[Dataset entries]
───

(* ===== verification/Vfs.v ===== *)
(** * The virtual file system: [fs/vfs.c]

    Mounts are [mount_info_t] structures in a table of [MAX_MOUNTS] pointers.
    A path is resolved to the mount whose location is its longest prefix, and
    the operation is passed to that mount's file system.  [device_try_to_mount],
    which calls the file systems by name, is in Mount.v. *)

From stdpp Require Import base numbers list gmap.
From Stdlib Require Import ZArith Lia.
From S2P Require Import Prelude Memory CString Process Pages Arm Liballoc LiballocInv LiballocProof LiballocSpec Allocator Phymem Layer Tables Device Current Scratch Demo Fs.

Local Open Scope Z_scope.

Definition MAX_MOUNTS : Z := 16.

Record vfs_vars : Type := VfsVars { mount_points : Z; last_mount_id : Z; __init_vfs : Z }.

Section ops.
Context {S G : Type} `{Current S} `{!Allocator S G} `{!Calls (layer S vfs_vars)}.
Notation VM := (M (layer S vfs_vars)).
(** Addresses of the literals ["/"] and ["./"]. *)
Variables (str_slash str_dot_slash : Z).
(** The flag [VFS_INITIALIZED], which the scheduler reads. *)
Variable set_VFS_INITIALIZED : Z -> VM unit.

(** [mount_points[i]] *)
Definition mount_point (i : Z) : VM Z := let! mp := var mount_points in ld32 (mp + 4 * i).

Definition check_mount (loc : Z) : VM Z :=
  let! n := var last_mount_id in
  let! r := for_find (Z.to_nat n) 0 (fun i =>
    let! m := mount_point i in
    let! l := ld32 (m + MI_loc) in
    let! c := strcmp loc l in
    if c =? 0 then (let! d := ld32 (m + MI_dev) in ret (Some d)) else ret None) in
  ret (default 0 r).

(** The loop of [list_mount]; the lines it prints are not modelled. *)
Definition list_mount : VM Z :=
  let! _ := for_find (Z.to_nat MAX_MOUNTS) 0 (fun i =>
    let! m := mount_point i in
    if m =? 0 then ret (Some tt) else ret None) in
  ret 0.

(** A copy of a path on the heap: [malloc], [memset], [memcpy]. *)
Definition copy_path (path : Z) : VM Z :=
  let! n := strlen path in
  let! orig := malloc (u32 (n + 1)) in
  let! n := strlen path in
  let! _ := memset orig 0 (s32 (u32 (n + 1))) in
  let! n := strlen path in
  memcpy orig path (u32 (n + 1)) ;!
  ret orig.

───

## [Exercise description]
Each line above needs to be repeated exactly, with nothing omitted.

## [Solution]
(* ===== verification/Vfs.v ===== *)
(** * The virtual file system: [fs/vfs.c]

    Mounts are [mount_info_t] structures in a table of [MAX_MOUNTS] pointers.
    A path is resolved to the mount whose location is its longest prefix, and
    the operation is passed to that mount's file system.  [device_try_to_mount],
    which calls the file systems by name, is in Mount.v. *)

From stdpp Require Import base numbers list gmap.
From Stdlib Require Import ZArith Lia.
From S2P Require Import Prelude Memory CString Process Pages Arm Liballoc LiballocInv LiballocProof LiballocSpec Allocator Phymem Layer Tables Device Current Scratch Demo Fs.

Local Open Scope Z_scope.

Definition MAX_MOUNTS : Z := 16.

Record vfs_vars : Type := VfsVars { mount_points : Z; last_mount_id : Z; __init_vfs : Z }.

Section ops.
Context {S G : Type} `{Current S} `{!Allocator S G} `{!Calls (layer S vfs_vars)}.
Notation VM := (M (layer S vfs_vars)).
(** Addresses of the literals ["/"] and ["./"]. *)
Variables (str_slash str_dot_slash : Z).
(** The flag [VFS_INITIALIZED], which the scheduler reads. *)
Variable set_VFS_INITIALIZED : Z -> VM unit.

(** [mount_points[i]] *)
Definition mount_point (i : Z) : VM Z := let! mp := var mount_points in ld32 (mp + 4 * i).

Definition check_mount (loc : Z) : VM Z :=
  let! n := var last_mount_id in
  let! r := for_find (Z.to_nat n) 0 (fun i =>
    let! m := mount_point i in
    let! l := ld32 (m + MI_loc) in
    let! c := strcmp loc l in
    if c =? 0 then (let! d := ld32 (m + MI_dev) in ret (Some d)) else ret None) in
  ret (default 0 r).

(** The loop of [list_mount]; the lines it prints are not modelled. *)
Definition list_mount : VM Z :=
  let! _ := for_find (Z.to_nat MAX_MOUNTS) 0 (fun i =>
    let! m := mount_point i in
    if m =? 0 then ret (Some tt) else ret None) in
  ret 0.

(** A copy of a path on the heap: [malloc], [memset], [memcpy]. *)
Definition copy_path (path : Z) : VM Z :=
  let! n := strlen path in
  let! orig := malloc (u32 (n + 1)) in
  let! n := strlen path in
  let! _ := memset orig 0 (s32 (u32 (n + 1))) in
  let! n := strlen path in
  memcpy orig path (u32 (n + 1)) ;!
  ret orig.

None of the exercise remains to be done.